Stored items
Lemma chatting_ok : session_ok (session chatting).
Proof.
  destruct (context_msg_holds (lit "hello world")) as (sys & Hsys & Hh).
  split; [|split].
  - exists sys,
      [ (lit "What is said?", lit "It says hello.");
        (lit "In which language?", lit "English.");
        (lit "How many words?", lit "Two.") ].
    split.
    + cbn [chatting session history flat_map exchange app fst snd].
      now rewrite Hsys.
    + intros t E. injection E as <-. exact Hh.
  - intros t E. injection E as <-. split; [discriminate|].
    vm_compute. reflexivity.
  - reflexivity.
Qed.

(** X5, for a question in the session of three exchanges. *)
Lemma llm_given_transcript_witness :
  session_ok (session chatting) /\
  (llm_calls (log (exec (run env_hello (Some other_clip)
                           (Some (lit "Who speaks?"))) chatting))
     = llm_calls (log chatting) \/
   exists p t sys mid,
     Some (lit "Who speaks?") = Some p /\
     transcript (session (exec (run env_hello (Some other_clip)
                                  (Some (lit "Who speaks?"))) chatting)) = Some t /\
     holds sys t /\ (List.length mid <= 3)%nat /\
     llm_calls (log (exec (run env_hello (Some other_clip)
                             (Some (lit "Who speaks?"))) chatting)) =
       llm_calls (log chatting) ++ [SystemMessage sys :: mid ++ [HumanMessage p]]).
Proof.
  split; [exact chatting_ok|].
  exact (llm_given_transcript env_hello (Some other_clip)
           (Some (lit "Who speaks?")) chatting chatting_ok).
Defined.

(** X7, at a provider that resets the primary request and answers the
    alternative one with status 500. *)
Lemma failed_transcription_keeps_witness :
  fst (validate_audio_file (Some clip)) = true /\
  needs_transcription (session fresh) clip = true /\
  eval (acquire env_reset_500 clip) fresh = None /\
  session (exec (run env_reset_500 (Some clip) None) fresh) = session fresh.
Proof.
  assert (Hvalid : fst (validate_audio_file (Some clip)) = true)
    by (vm_compute; reflexivity).
  assert (Hneeds : needs_transcription (session fresh) clip = true)
    by reflexivity.
  assert (Hfail : eval (acquire env_reset_500 clip) fresh = None)
    by (vm_compute; reflexivity).
  split; [exact Hvalid|]. split; [exact Hneeds|]. split; [exact Hfail|].
  pose proof (failed_transcription_keeps env_reset_500 clip None fresh
                Hvalid Hneeds Hfail) as H.
  cbv zeta in H. destruct H as (_ & _ & _ & H & _). exact (H eq_refl).
Defined.

(** X8, at a provider that answers the primary request with a transcript. *)
Lemma fresh_transcription_replaces_witness :
  fst (validate_audio_file (Some clip)) = true /\
  needs_transcription (session chatting) clip_bin = true /\
  eval (acquire env_hello clip_bin) chatting = Some (lit "hello world") /\
  history (session (exec (run env_hello (Some clip_bin) None) chatting))
    = [context_msg (lit "hello world")] /\
  last_uploaded_file (session (exec (run env_hello (Some clip_bin) None) chatting))
    = Some (lit "clip.bin").
Proof.
  assert (Hvalid : fst (validate_audio_file (Some clip_bin)) = true)
    by (vm_compute; reflexivity).
  assert (Hneeds : needs_transcription (session chatting) clip_bin = true)
    by (vm_compute; reflexivity).
  assert (Htext : eval (acquire env_hello clip_bin) chatting = Some (lit "hello world"))
    by (vm_compute; reflexivity).
  pose proof (fresh_transcription_replaces env_hello clip_bin None chatting
                (lit "hello world") Hvalid Hneeds Htext) as H.
  cbv zeta in H. destruct H as (_ & Hfile & _ & _ & Hh).
  split; [vm_compute; reflexivity|]. split; [exact Hneeds|].
  split; [exact Htext|]. split; [|exact Hfile].
  destruct Hh as [Hh | (p & c & Hp & _)]; [exact Hh | discriminate].
Defined.

(* ================================================================== *)
(** ** The buttons of the sidebar *)
(* ================================================================== *)

Lemma sidebar_head_run (uploaded_file : option UploadedFile) (w : World) :
  exists l,
    (match uploaded_file with
     | Some f => emit (StInfo (lit "**" ++ name f ++ lit "**" ++ nl
                               ++ fmt_mb (size_of f) ++ lit " MB"))
     | None => ret tt
     end w = (tt, logged w l)) /\ posts l = [] /\ llm_calls l = [].
Proof.
  destruct uploaded_file as [f|].
  - eexists. split; [apply emit_logged | split; reflexivity].
  - exists []. rewrite logged_nil. split; [reflexivity | split; reflexivity].
Qed.

Lemma sidebar_run (uploaded_file : option UploadedFile)
    (clear_clicked new_clicked : bool) (w : World) :
  exists l,
    posts l = [] /\ llm_calls l = [] /\
    sidebar uploaded_file clear_clicked new_clicked w =
      if clear_clicked then
        (Rerun, exec clear_chat_history (logged w l))
      else if new_clicked then
        (Rerun, exec new_session (logged w l))
      else
        (Shown (if (1 <? List.length (history (session w)))%nat
                then Some (chat_export (history (session w))) else None),
         logged w l).
Proof.
  destruct (sidebar_head_run uploaded_file w) as (l0 & Hl0 & Hp0 & Hc0).
  exists (l0 ++ [StWarning api_limits_warning]).
  rewrite posts_app, llm_calls_app, Hp0, Hc0.
  split; [reflexivity|]. split; [reflexivity|].
  unfold sidebar. unfold bind at 1. rewrite Hl0.
  unfold bind at 1. rewrite emit_logged, logged_logged.
  destruct clear_clicked.
  - unfold bind, ret, exec. now destruct (clear_chat_history _).
  - destruct new_clicked.
    + unfold bind, ret, exec. now destruct (new_session _).
    + reflexivity.
Qed.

PROBLEM DETAILS
Every entry must be repeated exactly; none may be skipped.

RESULT OF THE EXERCISE
Lemma chatting_ok : session_ok (session chatting).
Proof.
  destruct (context_msg_holds (lit "hello world")) as (sys & Hsys & Hh).
  split; [|split].
  - exists sys,
      [ (lit "What is said?", lit "It says hello.");
        (lit "In which language?", lit "English.");
        (lit "How many words?", lit "Two.") ].
    split.
    + cbn [chatting session history flat_map exchange app fst snd].
      now rewrite Hsys.
    + intros t E. injection E as <-. exact Hh.
  - intros t E. injection E as <-. split; [discriminate|].
    vm_compute. reflexivity.
  - reflexivity.
Qed.

(** X5, for a question in the session of three exchanges. *)
Lemma llm_given_transcript_witness :
  session_ok (session chatting) /\
  (llm_calls (log (exec (run env_hello (Some other_clip)
                           (Some (lit "Who speaks?"))) chatting))
     = llm_calls (log chatting) \/
   exists p t sys mid,
     Some (lit "Who speaks?") = Some p /\
     transcript (session (exec (run env_hello (Some other_clip)
                                  (Some (lit "Who speaks?"))) chatting)) = Some t /\
     holds sys t /\ (List.length mid <= 3)%nat /\
     llm_calls (log (exec (run env_hello (Some other_clip)
                             (Some (lit "Who speaks?"))) chatting)) =
       llm_calls (log chatting) ++ [SystemMessage sys :: mid ++ [HumanMessage p]]).
Proof.
  split; [exact chatting_ok|].
  exact (llm_given_transcript env_hello (Some other_clip)
           (Some (lit "Who speaks?")) chatting chatting_ok).
Defined.

(** X7, at a provider that resets the primary request and answers the
    alternative one with status 500. *)
Lemma failed_transcription_keeps_witness :
  fst (validate_audio_file (Some clip)) = true /\
  needs_transcription (session fresh) clip = true /\
  eval (acquire env_reset_500 clip) fresh = None /\
  session (exec (run env_reset_500 (Some clip) None) fresh) = session fresh.
Proof.
  assert (Hvalid : fst (validate_audio_file (Some clip)) = true)
    by (vm_compute; reflexivity).
  assert (Hneeds : needs_transcription (session fresh) clip = true)
    by reflexivity.
  assert (Hfail : eval (acquire env_reset_500 clip) fresh = None)
    by (vm_compute; reflexivity).
  split; [exact Hvalid|]. split; [exact Hneeds|]. split; [exact Hfail|].
  pose proof (failed_transcription_keeps env_reset_500 clip None fresh
                Hvalid Hneeds Hfail) as H.
  cbv zeta in H. destruct H as (_ & _ & _ & H & _). exact (H eq_refl).
Defined.

(** X8, at a provider that answers the primary request with a transcript. *)
Lemma fresh_transcription_replaces_witness :
  fst (validate_audio_file (Some clip)) = true /\
  needs_transcription (session chatting) clip_bin = true /\
  eval (acquire env_hello clip_bin) chatting = Some (lit "hello world") /\
  history (session (exec (run env_hello (Some clip_bin) None) chatting))
    = [context_msg (lit "hello world")] /\
  last_uploaded_file (session (exec (run env_hello (Some clip_bin) None) chatting))
    = Some (lit "clip.bin").
Proof.
  assert (Hvalid : fst (validate_audio_file (Some clip_bin)) = true)
    by (vm_compute; reflexivity).
  assert (Hneeds : needs_transcription (session chatting) clip_bin = true)
    by (vm_compute; reflexivity).
  assert (Htext : eval (acquire env_hello clip_bin) chatting = Some (lit "hello world"))
    by (vm_compute; reflexivity).
  pose proof (fresh_transcription_replaces env_hello clip_bin None chatting
                (lit "hello world") Hvalid Hneeds Htext) as H.
  cbv zeta in H. destruct H as (_ & Hfile & _ & _ & Hh).
  split; [vm_compute; reflexivity|]. split; [exact Hneeds|].
  split; [exact Htext|]. split; [|exact Hfile].
  destruct Hh as [Hh | (p & c & Hp & _)]; [exact Hh | discriminate].
Defined.

(* ================================================================== *)
(** ** The buttons of the sidebar *)
(* ================================================================== *)

Lemma sidebar_head_run (uploaded_file : option UploadedFile) (w : World) :
  exists l,
    (match uploaded_file with
     | Some f => emit (StInfo (lit "**" ++ name f ++ lit "**" ++ nl
                               ++ fmt_mb (size_of f) ++ lit " MB"))
     | None => ret tt
     end w = (tt, logged w l)) /\ posts l = [] /\ llm_calls l = [].
Proof.
  destruct uploaded_file as [f|].
  - eexists. split; [apply emit_logged | split; reflexivity].
  - exists []. rewrite logged_nil. split; [reflexivity | split; reflexivity].
Qed.

Lemma sidebar_run (uploaded_file : option UploadedFile)
    (clear_clicked new_clicked : bool) (w : World) :
  exists l,
    posts l = [] /\ llm_calls l = [] /\
    sidebar uploaded_file clear_clicked new_clicked w =
      if clear_clicked then
        (Rerun, exec clear_chat_history (logged w l))
      else if new_clicked then
        (Rerun, exec new_session (logged w l))
      else
        (Shown (if (1 <? List.length (history (session w)))%nat
                then Some (chat_export (history (session w))) else None),
         logged w l).
Proof.
  destruct (sidebar_head_run uploaded_file w) as (l0 & Hl0 & Hp0 & Hc0).
  exists (l0 ++ [StWarning api_limits_warning]).
  rewrite posts_app, llm_calls_app, Hp0, Hc0.
  split; [reflexivity|]. split; [reflexivity|].
  unfold sidebar. unfold bind at 1. rewrite Hl0.
  unfold bind at 1. rewrite emit_logged, logged_logged.
  destruct clear_clicked.
  - unfold bind, ret, exec. now destruct (clear_chat_history _).
  - destruct new_clicked.
    + unfold bind, ret, exec. now destruct (new_session _).
    + reflexivity.
Qed.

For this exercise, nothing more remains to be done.